> Supplied data
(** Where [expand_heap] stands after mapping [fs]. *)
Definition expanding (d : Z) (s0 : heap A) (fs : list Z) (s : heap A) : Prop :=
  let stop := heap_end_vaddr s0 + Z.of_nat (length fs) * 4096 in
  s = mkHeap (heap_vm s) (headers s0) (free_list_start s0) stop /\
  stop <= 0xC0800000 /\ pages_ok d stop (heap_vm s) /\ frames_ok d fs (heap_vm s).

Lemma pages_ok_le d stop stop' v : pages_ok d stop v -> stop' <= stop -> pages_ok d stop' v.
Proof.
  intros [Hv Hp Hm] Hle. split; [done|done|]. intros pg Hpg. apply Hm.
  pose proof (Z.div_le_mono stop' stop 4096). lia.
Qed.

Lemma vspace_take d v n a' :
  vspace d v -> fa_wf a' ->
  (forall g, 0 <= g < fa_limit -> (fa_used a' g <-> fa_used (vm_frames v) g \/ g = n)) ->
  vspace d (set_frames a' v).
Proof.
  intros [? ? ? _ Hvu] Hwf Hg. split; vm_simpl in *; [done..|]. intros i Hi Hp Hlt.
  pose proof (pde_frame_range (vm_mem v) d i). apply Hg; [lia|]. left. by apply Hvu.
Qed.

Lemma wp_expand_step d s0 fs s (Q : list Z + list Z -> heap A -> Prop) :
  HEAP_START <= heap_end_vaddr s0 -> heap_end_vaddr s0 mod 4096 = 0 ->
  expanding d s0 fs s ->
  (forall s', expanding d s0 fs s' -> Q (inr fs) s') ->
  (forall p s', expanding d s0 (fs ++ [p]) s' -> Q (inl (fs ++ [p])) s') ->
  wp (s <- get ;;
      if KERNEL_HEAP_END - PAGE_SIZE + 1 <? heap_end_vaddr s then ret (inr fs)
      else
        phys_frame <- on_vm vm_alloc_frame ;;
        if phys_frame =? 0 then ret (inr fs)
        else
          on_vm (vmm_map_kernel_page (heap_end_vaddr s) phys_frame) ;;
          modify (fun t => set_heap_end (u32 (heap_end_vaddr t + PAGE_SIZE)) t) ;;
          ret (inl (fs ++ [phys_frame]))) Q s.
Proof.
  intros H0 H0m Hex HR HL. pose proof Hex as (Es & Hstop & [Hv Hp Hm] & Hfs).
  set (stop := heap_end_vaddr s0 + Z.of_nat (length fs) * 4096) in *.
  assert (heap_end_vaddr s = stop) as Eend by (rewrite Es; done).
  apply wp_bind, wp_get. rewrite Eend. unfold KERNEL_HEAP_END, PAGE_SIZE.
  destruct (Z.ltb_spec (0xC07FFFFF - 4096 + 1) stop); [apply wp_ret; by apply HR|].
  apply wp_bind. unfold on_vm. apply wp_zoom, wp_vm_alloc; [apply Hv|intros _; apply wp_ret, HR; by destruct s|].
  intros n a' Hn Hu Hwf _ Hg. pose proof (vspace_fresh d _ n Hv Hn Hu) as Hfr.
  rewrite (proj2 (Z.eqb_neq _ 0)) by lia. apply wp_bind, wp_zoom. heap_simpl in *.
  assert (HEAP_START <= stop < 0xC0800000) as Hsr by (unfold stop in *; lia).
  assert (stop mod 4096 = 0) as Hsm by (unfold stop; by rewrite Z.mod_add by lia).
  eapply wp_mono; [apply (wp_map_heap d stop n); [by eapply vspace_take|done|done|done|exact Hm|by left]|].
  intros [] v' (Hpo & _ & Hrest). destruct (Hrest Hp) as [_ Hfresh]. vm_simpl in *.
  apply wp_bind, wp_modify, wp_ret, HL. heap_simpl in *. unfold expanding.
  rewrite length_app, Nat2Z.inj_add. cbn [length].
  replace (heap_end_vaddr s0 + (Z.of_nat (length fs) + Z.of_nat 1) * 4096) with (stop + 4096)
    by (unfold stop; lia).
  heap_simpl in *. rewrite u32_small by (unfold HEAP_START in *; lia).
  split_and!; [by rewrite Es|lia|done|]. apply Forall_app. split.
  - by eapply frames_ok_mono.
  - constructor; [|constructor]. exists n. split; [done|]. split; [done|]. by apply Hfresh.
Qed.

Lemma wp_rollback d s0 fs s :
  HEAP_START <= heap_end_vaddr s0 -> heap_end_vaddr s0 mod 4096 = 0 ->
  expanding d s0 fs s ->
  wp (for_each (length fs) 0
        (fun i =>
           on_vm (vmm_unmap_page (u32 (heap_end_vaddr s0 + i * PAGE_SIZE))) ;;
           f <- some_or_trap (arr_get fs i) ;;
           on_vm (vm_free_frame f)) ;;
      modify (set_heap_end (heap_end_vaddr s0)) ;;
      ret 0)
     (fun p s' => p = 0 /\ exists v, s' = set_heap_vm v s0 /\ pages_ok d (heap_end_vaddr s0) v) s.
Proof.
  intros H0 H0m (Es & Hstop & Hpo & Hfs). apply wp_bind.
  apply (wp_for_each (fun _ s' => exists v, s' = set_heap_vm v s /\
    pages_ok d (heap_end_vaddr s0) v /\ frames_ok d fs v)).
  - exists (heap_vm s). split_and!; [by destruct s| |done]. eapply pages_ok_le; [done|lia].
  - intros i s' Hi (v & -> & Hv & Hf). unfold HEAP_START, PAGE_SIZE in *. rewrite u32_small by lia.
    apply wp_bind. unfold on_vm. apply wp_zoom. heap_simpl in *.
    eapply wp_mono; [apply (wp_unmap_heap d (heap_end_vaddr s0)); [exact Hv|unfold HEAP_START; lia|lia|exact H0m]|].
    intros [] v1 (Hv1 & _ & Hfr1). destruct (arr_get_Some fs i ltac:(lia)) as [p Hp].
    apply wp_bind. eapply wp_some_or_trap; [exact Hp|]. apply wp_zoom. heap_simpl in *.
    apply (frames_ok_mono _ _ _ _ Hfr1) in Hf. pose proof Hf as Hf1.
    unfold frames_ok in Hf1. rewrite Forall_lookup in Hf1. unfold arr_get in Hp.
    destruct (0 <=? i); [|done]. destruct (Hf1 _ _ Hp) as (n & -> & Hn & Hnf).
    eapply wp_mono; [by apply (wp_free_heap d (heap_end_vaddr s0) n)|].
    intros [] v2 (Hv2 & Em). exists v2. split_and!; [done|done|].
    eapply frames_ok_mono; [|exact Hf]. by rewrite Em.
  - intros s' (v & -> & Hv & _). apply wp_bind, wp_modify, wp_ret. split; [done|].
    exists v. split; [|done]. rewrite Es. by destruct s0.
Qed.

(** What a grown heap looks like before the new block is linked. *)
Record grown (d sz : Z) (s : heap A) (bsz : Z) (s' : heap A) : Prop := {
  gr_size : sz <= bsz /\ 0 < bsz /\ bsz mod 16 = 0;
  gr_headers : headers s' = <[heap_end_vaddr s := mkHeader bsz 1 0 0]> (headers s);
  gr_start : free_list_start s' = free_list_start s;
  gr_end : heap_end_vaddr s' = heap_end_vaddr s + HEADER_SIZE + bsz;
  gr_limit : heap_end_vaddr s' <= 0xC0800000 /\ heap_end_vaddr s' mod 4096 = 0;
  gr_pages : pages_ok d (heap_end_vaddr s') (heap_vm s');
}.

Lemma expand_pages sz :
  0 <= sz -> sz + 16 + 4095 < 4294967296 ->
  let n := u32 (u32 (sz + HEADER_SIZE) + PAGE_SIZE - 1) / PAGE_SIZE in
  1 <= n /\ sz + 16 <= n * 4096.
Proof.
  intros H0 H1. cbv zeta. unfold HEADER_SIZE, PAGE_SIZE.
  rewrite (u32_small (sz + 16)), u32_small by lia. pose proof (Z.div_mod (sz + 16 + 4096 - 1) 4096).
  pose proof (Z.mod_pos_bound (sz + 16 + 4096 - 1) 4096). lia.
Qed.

--

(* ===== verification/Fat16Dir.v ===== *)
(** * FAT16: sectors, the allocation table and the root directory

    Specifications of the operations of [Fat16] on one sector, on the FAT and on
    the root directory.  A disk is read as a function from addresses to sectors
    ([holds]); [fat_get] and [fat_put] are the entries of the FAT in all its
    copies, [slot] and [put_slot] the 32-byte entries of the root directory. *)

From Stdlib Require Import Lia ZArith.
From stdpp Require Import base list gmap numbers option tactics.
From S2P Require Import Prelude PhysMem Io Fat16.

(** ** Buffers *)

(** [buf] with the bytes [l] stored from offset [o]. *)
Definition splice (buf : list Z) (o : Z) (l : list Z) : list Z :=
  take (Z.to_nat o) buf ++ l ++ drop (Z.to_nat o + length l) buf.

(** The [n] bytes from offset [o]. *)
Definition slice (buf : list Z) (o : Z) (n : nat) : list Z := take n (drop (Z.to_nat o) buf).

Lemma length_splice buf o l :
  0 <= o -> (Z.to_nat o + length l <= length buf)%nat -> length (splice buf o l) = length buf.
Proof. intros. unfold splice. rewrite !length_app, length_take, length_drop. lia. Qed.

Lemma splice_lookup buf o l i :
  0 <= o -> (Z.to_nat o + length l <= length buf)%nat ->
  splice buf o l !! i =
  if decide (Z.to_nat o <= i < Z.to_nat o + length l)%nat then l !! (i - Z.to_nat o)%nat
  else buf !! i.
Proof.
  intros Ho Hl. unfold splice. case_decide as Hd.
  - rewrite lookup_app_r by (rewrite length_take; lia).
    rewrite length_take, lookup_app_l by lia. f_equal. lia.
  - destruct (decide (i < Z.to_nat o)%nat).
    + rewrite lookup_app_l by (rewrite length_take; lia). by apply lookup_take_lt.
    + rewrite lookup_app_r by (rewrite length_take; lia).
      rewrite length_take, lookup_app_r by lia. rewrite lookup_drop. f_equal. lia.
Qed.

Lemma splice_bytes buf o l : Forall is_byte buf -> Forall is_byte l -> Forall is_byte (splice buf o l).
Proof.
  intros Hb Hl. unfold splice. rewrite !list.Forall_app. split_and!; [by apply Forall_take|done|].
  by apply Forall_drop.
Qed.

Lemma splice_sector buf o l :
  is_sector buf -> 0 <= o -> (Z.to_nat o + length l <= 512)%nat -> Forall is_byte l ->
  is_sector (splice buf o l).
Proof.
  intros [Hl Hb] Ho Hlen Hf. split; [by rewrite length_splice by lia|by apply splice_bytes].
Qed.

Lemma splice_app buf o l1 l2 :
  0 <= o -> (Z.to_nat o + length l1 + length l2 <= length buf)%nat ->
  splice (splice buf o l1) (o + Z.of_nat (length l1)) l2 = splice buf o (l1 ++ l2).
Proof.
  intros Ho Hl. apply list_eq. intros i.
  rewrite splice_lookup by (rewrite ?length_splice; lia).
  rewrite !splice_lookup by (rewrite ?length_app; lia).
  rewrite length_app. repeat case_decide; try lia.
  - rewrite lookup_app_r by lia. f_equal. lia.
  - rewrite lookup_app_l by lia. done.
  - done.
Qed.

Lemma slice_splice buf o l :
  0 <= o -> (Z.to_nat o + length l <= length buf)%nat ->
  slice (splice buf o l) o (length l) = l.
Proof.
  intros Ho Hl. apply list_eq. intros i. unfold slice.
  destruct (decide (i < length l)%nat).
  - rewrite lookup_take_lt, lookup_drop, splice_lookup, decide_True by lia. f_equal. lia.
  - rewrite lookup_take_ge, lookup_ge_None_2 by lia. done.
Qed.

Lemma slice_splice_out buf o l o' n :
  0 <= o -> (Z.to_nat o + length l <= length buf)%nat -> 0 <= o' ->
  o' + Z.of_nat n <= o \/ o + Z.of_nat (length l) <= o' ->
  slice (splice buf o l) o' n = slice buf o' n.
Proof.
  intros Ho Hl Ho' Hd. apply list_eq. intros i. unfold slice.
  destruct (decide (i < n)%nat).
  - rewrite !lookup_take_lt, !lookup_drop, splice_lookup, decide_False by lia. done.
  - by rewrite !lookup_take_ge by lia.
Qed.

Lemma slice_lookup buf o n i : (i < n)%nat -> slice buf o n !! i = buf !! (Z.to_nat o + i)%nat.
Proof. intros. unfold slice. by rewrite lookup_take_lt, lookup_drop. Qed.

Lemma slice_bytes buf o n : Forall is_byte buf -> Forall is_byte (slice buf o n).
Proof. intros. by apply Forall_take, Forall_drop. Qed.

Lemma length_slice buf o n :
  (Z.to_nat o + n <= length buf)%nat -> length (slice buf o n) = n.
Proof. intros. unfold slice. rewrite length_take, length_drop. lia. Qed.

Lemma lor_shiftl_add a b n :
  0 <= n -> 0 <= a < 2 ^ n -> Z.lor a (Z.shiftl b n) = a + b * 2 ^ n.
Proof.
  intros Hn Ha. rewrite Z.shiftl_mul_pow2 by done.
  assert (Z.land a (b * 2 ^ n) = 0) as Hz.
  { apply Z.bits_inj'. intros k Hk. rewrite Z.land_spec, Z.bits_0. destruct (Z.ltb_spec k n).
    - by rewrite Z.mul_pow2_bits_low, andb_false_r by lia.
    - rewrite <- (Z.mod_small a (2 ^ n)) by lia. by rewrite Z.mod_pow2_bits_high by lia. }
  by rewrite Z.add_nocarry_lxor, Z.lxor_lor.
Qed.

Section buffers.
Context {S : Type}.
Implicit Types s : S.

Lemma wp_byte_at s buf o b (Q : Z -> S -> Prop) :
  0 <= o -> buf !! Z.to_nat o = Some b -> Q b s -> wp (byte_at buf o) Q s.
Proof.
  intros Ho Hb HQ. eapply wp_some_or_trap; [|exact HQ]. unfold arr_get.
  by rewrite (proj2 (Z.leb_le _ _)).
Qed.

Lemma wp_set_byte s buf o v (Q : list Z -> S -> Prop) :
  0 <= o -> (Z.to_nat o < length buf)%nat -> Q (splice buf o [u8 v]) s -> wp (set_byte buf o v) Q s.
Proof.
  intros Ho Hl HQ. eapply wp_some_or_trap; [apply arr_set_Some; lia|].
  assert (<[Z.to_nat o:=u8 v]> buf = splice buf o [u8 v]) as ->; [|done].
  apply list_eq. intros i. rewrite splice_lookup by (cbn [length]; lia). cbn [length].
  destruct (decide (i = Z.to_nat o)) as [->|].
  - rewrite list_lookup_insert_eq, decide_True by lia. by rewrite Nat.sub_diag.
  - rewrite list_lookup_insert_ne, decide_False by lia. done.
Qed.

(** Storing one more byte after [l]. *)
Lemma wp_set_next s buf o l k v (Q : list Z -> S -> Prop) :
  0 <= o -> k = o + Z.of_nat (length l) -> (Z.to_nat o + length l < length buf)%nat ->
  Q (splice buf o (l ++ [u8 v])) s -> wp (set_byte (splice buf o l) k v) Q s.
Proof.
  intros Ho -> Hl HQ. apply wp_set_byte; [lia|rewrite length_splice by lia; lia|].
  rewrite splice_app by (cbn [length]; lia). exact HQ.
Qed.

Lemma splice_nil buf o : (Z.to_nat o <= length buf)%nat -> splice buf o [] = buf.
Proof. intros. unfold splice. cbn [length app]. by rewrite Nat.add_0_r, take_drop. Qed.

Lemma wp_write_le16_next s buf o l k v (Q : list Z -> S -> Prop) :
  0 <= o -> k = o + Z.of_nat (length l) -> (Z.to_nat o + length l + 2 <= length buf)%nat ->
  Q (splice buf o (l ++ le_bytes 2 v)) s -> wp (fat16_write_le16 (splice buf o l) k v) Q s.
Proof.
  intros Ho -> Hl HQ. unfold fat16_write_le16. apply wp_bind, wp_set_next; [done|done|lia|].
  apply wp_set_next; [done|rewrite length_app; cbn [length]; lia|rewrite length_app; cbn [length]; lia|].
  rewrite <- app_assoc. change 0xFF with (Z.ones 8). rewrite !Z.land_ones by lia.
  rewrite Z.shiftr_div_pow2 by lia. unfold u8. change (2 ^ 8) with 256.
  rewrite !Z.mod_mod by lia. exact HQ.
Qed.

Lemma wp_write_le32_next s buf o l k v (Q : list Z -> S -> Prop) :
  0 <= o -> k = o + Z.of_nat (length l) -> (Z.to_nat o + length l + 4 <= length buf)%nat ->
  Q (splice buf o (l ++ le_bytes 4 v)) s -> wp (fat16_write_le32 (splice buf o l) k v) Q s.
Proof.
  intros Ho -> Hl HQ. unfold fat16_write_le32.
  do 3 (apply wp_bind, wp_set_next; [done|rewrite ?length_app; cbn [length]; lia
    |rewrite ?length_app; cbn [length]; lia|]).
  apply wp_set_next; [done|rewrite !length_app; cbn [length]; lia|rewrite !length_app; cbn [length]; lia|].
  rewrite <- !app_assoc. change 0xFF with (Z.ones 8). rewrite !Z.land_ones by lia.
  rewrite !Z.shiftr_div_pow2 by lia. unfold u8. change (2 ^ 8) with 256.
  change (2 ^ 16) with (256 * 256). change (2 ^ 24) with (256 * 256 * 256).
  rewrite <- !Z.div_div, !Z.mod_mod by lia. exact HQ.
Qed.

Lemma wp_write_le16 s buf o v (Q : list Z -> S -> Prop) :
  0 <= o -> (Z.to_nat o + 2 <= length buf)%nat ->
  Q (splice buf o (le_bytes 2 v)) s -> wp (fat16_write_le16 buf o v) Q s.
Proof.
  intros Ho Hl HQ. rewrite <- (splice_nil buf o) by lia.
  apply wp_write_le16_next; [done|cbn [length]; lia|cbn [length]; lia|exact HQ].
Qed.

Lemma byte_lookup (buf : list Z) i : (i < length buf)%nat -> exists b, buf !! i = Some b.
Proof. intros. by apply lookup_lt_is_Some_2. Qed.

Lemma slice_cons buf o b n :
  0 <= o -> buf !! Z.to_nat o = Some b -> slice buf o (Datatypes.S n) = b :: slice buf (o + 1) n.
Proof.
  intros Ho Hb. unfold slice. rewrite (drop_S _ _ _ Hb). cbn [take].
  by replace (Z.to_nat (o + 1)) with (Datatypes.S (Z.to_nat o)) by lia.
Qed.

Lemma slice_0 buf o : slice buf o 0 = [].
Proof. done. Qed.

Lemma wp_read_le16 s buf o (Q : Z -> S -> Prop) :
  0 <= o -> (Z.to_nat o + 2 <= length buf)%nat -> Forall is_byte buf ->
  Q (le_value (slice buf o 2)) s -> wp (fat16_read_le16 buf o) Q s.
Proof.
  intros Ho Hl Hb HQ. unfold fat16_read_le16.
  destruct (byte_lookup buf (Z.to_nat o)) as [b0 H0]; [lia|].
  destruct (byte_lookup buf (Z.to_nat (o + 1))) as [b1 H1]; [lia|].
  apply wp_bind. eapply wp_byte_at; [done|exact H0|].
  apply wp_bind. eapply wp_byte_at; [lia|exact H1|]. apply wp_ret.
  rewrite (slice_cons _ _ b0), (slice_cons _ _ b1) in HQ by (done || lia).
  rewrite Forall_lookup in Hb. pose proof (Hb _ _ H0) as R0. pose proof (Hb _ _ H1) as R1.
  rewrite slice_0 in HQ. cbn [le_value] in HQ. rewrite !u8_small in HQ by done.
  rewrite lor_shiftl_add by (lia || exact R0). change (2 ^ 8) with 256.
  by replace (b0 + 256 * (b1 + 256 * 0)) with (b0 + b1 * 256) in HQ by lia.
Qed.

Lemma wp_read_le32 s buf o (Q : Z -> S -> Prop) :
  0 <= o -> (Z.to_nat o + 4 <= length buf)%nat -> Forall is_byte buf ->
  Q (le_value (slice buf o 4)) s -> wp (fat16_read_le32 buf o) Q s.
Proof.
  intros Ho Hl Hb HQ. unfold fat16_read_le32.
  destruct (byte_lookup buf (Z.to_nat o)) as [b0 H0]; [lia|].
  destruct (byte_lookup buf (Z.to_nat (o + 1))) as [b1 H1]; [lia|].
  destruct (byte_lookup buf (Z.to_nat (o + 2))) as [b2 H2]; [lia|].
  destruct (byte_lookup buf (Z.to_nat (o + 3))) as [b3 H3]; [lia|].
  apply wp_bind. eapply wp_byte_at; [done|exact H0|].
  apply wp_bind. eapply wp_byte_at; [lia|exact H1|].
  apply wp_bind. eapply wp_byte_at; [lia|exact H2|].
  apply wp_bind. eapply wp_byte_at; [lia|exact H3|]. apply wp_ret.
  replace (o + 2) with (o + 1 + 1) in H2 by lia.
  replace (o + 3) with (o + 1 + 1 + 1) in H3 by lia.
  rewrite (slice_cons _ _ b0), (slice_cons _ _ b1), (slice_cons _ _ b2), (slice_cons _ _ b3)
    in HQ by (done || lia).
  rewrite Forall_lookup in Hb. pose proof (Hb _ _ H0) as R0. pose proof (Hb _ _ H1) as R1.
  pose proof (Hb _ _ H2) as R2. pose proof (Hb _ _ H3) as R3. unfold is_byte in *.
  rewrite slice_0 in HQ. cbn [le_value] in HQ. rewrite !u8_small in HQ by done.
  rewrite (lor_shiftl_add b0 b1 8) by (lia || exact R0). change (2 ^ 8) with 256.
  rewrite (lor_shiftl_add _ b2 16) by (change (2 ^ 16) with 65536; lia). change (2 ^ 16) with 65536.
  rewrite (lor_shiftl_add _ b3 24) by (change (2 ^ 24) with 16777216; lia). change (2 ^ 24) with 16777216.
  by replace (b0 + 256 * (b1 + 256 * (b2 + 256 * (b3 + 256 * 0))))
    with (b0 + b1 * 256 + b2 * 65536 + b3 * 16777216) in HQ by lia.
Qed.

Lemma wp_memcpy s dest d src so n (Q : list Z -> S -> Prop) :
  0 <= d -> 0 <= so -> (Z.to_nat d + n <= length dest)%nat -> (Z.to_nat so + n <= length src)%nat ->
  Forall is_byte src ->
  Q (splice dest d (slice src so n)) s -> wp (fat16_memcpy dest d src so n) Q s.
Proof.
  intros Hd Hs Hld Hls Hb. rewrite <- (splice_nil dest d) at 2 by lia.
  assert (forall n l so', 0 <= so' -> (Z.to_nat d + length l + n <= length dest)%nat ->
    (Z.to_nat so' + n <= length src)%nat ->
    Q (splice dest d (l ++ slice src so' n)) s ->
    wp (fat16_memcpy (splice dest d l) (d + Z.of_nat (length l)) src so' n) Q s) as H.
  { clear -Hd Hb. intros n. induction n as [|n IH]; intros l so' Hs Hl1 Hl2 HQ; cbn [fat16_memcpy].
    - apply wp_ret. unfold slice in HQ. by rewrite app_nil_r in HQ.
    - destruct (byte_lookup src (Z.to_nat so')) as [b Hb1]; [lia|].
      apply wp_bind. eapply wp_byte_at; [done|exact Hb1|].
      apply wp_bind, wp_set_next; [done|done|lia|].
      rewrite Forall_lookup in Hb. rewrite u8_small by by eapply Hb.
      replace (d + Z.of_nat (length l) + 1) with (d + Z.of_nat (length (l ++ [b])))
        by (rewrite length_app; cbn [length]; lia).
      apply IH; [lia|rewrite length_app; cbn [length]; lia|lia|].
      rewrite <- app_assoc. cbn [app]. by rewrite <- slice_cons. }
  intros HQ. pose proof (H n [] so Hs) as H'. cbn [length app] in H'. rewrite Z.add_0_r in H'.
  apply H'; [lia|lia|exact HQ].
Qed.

> Exercise
Above is a listing; print exactly its lines from the one with "(** Where [expand_heap]" through the one with "pose proof (Z.div_le_mono", and no other lines.

> Completed exercise
(** Where [expand_heap] stands after mapping [fs]. *)
Definition expanding (d : Z) (s0 : heap A) (fs : list Z) (s : heap A) : Prop :=
  let stop := heap_end_vaddr s0 + Z.of_nat (length fs) * 4096 in
  s = mkHeap (heap_vm s) (headers s0) (free_list_start s0) stop /\
  stop <= 0xC0800000 /\ pages_ok d stop (heap_vm s) /\ frames_ok d fs (heap_vm s).

Lemma pages_ok_le d stop stop' v : pages_ok d stop v -> stop' <= stop -> pages_ok d stop' v.
Proof.
  intros [Hv Hp Hm] Hle. split; [done|done|]. intros pg Hpg. apply Hm.
  pose proof (Z.div_le_mono stop' stop 4096). lia.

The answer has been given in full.